Opinión | Retiro lo escrito

El Papa, Batman y el silencio

El Papa León XIV llega a la residencia de Santa Marta en el Vaticano

El Papa León XIV llega a la residencia de Santa Marta en el Vaticano

Cuando falleció el papa argentino estallaron una miríada de vídeos y memes. La mayoría se realizan ya por Inteligencia Artificial. Quizás pudieron disfrutar ustedes de uno en el que Jesús y Francisco reían a carcajadas mientras volaban entre nubes con un fondo de luminoso azul. Acto seguido, sin duda para refrescarse y sin dejar de flotar. Jesús –un combinación de surfero de El Médano que se bañara y el alcalde de La Laguna que no pareciera dormido– le ponía un vaso de agua al difunto, pero con un golpito le transformaba en vino. Francisco aprendía enseguida y también se encargaba una copita. Detrás aparecía de la Virgen María, entre divertida y avergonzada, ay estos hombres que no saben celebrar ni una resurrección sin morapio. El final es lo más aterrador: el Hijo de Dios pone su mano sobre la cabeza del expapa y este se va rejuveneciendo y en pocos segundos vuelve a tener veinte años.
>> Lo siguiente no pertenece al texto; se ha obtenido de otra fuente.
(* ===== verification/Prelude.v ===== *)
(** * A verification development of the Asterion e-mail auto-responder

    The program ([src/improved_auto_reply.py]) polls an IMAP mailbox,
    decides for each unseen message whether it is automated mail, extracts
    a "business email" address from the body with regular expressions,
    answers it over SMTP with a fixed template and flags the message
    [\Seen] (and [\Answered] after a successful send).  The main loop
    (lines 312-338) calls [auto_reply_if_business] (213-310) every poll
    interval; it calls [fetch_unseen_messages] (112-151), which calls
    [decode_subject] (104-110) and [get_text_from_message] (73-102), and
    for each message [is_auto_generated] (56-71), [extract_business_email]
    (181-211), [str.format] of the template (272-278) and
    [send_email_smtp] (153-179).

    ** Parts of the program and where they are modelled

    - [Prelude] (this file): Python strings as [list ascii] (Latin-1
      code points, see below), the pieces of [str] the program uses
      ([lower], [in], [strip], [splitlines]), shared tactics, the hint
      database [pyre] and generic list lemmas.
    - [Regex]: the fragment of Python's [re] engine the patterns use
      (literals, character sets with ranges and [\s], greedy single
      character repeats, groups, [^], [$], IGNORECASE), as a backtracking
      matcher [mt] over a list of nodes; [search], [match], [group] and
      [sub] (with fuel [length s + 1], enough by [strip_tags_fuel]); an
      inductive semantics [lang] of the same fragment against which the
      matcher is sound and complete and [search] leftmost.
    - [Patterns]: [EMAIL_RE], [BUSINESS_EMAIL_LINE_RE] and the inline
      token pattern (lines 50-54, 199, 206), with the theorems saying what
      the matcher accepts.
    - [Extract]: [extract_business_email]: the labelled phase and the
      line-by-line fallback, every guard and early return.
    - [Classifier]: [is_auto_generated] over headers looked up ignoring
      case; [email.utils.parseaddr] and RFC 2047 decoding are the methods
      of the type class [EmailUtils], so the theorems hold for any
      implementation.
    - [BodyText]: [get_text_from_message] over a MIME tree ([walk] is
      [Message.walk]), returning the [str] or [bytes] Python returns
      ([get_content] types a leaf's data by its main content type), and
      the tag stripping [re.sub(r"<[^>]+>", ...)].
    - [Reply]: the template and configuration constants (lines 18-44),
      [str.format] with keyword arguments, the reply of lines 271-291 and
      [send_email_smtp]: the [EmailMessage] headers of lines 158-164 (a
      header value of several lines raises [ValueError]) and the SMTP
      session abstracted to its outcome.
    - [Orchestrator]: the remote state as a [world] (INBOX, flags as a
      [gmap] of [gset]s, delivered replies) and the servers' answers in
      one cycle as an environment [env] (per message: how the FETCH and
      its parsing go, whether a STORE answers OK, NO or raises, how the
      SMTP session ends); [fetch_unseen_messages], [process_message] (one
      iteration of lines 236-305, an uncaught exception, such as the
      [TypeError] of a [bytes] body at line 189, being [None]),
      [auto_reply_if_business], and the main loop as a step relation
      [step] (a cycle with any server behaviour, or a new message
      arriving); properties of one cycle.  Whether a FETCH of [RFC822] sets [\Seen] is a
      parameter: RFC 3501 says it does, the spec's mailbox abstraction
      says it does not.
    - [Paths]: the exceptional paths of one message, for every message:
      what each uncaught exception, caught STORE failure, test mode and
      late SMTP failure does.
    - [Loop]: invariants of every run of the loop, by induction on
      [rtc step].
    - [Refinement]: the per-message state machine of spec section 4.5 as
      an abstract outcome/flags table, and the theorem that a cycle with
      working servers implements it.
    - [Logging]: the level [logging.basicConfig] gives the root logger
      (lines 27, 46-47): [str.upper], [getattr] on the [logging] module and
      [_checkLevel], whose [ValueError] or [TypeError] stops the import.
    - [Main]: the configuration read at import (lines 18-27: [os.getenv]
      and [int()], whose [ValueError] stops the program, then the logging
      configuration of [Logging]), the credential
      check and the [while True] loop of lines 312-338 with its
      [time.sleep] (CPython 3.11 on Linux: it raises unless the interval is
      non-negative and the deadline monotonic clock + interval fits 64-bit
      nanoseconds), run for a given list of rounds (the servers' behaviour
      in a cycle, the clock at the sleep and the mail arriving during it);
      it refines the relation [step] of [Orchestrator].

    ** Character model

    Python [str] values are sequences of Unicode code points; the model
    restricts them to U+0000..U+00FF, one [ascii] (8-bit) each.  On that
    range every test the program makes agrees with Python: the patterns
    and the keywords compared after [lower()] are ASCII, no Latin-1
    character lowercases to an ASCII one ([str.upper] is modelled on all of
    Latin-1, where the sharp s becomes [SS]), and [\s], [str.isspace] and the
    [splitlines] boundaries are listed code point by code point
    ([py_isspace], [is_line_break]).  Characters above U+00FF are not
    modelled; among them, IGNORECASE matches the long s, the dotless i,
    the dotted capital I and the Kelvin sign against ASCII letters, so a
    capture of [BUSINESS_EMAIL_LINE_RE] can then fail [EMAIL_RE] (no
    IGNORECASE) at line 192, which never happens on Latin-1 text.  The
    theorems about [extract_business_email] are therefore theorems about
    Latin-1 bodies.

    ** Theorems (PROJECT.json numbers them C1..C29)

    - extraction ([Extract], [Patterns]): every returned address has the
      shape of [EMAIL_RE] and occurs in the body; [EMAIL_RE.match] is
      characterised exactly; the labelled phase returns exactly the
      labelled address; the next-line fallback after any lines without a
      mention.
    - classification: the four rules exactly, with Python truthiness.
    - body text: [re.sub] with [<[^>]+>] equals a direct scan and leaves
      no tag.
    - reply: the default template always formats.
    - one message ([Paths]): a single-part non-text body, a multi-line
      subject and an SMTP error other than [SMTPException]/[gaierror] end
      the cycle; an automated message is answered exactly when its STORE
      raises; test mode flags [\Answered] without sending; a failure after
      delivery counts as a failed send; without [\Seen] set by FETCH a
      failed STORE after a send leads to a second reply.
    - loop: reply safety and [\Answered] implies [\Seen] as invariants of
      every run; at most one reply per message under RFC 3501; test mode
      delivers nothing; no message ends Skipped-InvalidAddress; scenario 5
      of the spec; the refinement of spec section 4.5 by a cycle, for
      messages in the table's domain, and the liveness of a cycle; an
      exception while fetching keeps the messages fetched so far; a
      failed flag connection loses the fetched messages for good.
    - start-up and main loop: [LOG_LEVEL] is read case-insensitively, two
      attribute names of [logging] abort the import and every unknown
      value gives INFO; the loop survives its sleeps exactly while each
      deadline fits; the program exits exactly when a credential is
      missing and otherwise refines [step], so the loop's invariants hold
      of it.

    ** Fuel

    [sub] runs [length s + 1] steps and [strip_tags_direct] [length s];
    each step consumes a character, and [sub_go_strip_tags] with
    [strip_tags_go_fuel] show that the result does not change with more
    fuel.  The main loop never ends; [main_loop] runs a given finite list
    of rounds, which is every finite prefix of a run.  [splitlines_from]
    and the matcher recurse structurally.

    ** Not modelled

    The records the logging calls print (output only; the level they are
    filtered by is modelled); [load_dotenv] (it only adds variables to the
    environment [load_settings] reads, and parsing a [.env] file is the
    library's business); RFC 2047 decoding itself (the [EmailUtils] method
    [decode_header_text], whose failure [decode_subject] handles);
    [KeyboardInterrupt] (the operator stopping the process ends the run);
    the wall-clock duration of [time.sleep]; the transports ([imaplib], [smtplib], [ssl]) beyond
    the outcome of each call; MIME parsing itself ([message_from_bytes]);
    ports, hosts and passwords, which only reach the transports; Unicode
    beyond Latin-1; [time.sleep] on other versions or systems than
    CPython 3.11 on Linux.  The unit tests of
    [src/tests/test_extract_business_email.py] are four assertions on
    fixed bodies: evaluated against the model they check the model, not
    a property of the program, and are left out.
*)

From stdpp Require Export base list strings gmap.
From Stdlib Require Export Ascii Lia.
From Stdlib Require String.

Abbreviation text := (list ascii).

Declare Scope pyre_scope.
Delimit Scope pyre_scope with pyre.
Hace ya muchos años Woody Allen decía que el papa era una gran figura del espectáculo, pero no se trata exactamente de eso. En realidad es un personaje del espacio público mundial espectacularizado. Un personaje que van interpretando sucesivos intérpretes, quienes a su vez aportan pequeños matices y cambios epidérmicos, pero sin traicionar su esencia dramatúrgica central. Es como Batman: los rasgos centrales del personaje y su biografía sentimental han sido interpretados por Michael Keaton. Ben Affleck, George Clooney, Robert Peterson y una veintena más de actores en el cine y la televisión. Pero todos son Batman, como todos los papas son el Vicario de Cristo. En ese sentido el catolicismo es imbatible. Ya en el siglo XIX se percató de que su condición de espectáculo con casi 2.000 años de función ininterrumpida puede ejercer y ejerce una enorme fascinación que los secretos ocultos llevan hasta lo morboso: las claves ceremoniales de una liturgia envuelta en plata y oro, la paleta de colores de indumentarias, banderas y manteles, las normas injustificadas, el alivio de la falta de transparencia en un mundo obsesionado por transparentarlo todo, las joyas de un excepcional patrimonio artístico como escenografía y atrezzo cotidiano. Ninguna organización eclesiástica puede ofrecer esto: un líder religioso en permanente contacto con la Divinidad que al mismo tiempo es jefe de un Estado con embajadas y delegaciones en casi todo el mundo y que sostiene, perfectamente en serio, que Dios está en todas partes, pero atiende en Roma.

El catolicismo vaticano ha devenido, por lo tanto, la religión más compatible con el capitalismo de la vigilancia. ¿Qué otra confesión podría alimentar con contenidos audiovisuales tan intensos –propios y ajenos– los medios de comunicación, las redes sociales, la industria de guiar toda atención a la fugacidad del espectáculo que gira sobre sí mismo incesantemente? Solo debe tener cierto cuidado, pero ya le cogió el tranquillo después de Juan XXIII, y la dupla Juan Pablo II-Benedicto XVII instituyó los límites: "Cambiar muy lentamente y solo para seguir siendo nosotros mismos". La Iglesia Católica –toda su compleja arquitectura doctrinal y su férreo principio de autoridad– no puede cambiar porque, en ese caso, entraría en una crisis de identidad que acabaría con la legitimidad de su legado, con su funcionalidad, sin duda con su propia existencia. A los papas (muy) moderadamente reformistas seguirán otros (bastante) moderadamente conservadores y así hasta el fin de los tiempos.

La renuncia principal es el silencio. Y sin silencio no hay práctica espiritual posible. Como señala con precisión admirable un sacerdote católico, Pablo d´Ors, "sin silencio, las palabras no se escucharían, sin silencio no hay Dios". Imagino en un par de meses la plaza de San Pedro hundida en la madrugada, libre de ruidos, discursos, silbidos, rezos, cánticos, anuncios, aplausos, gritos, esperando que se escuche en la tenue brisa la palabra del Dios que ya no podrá resucitar.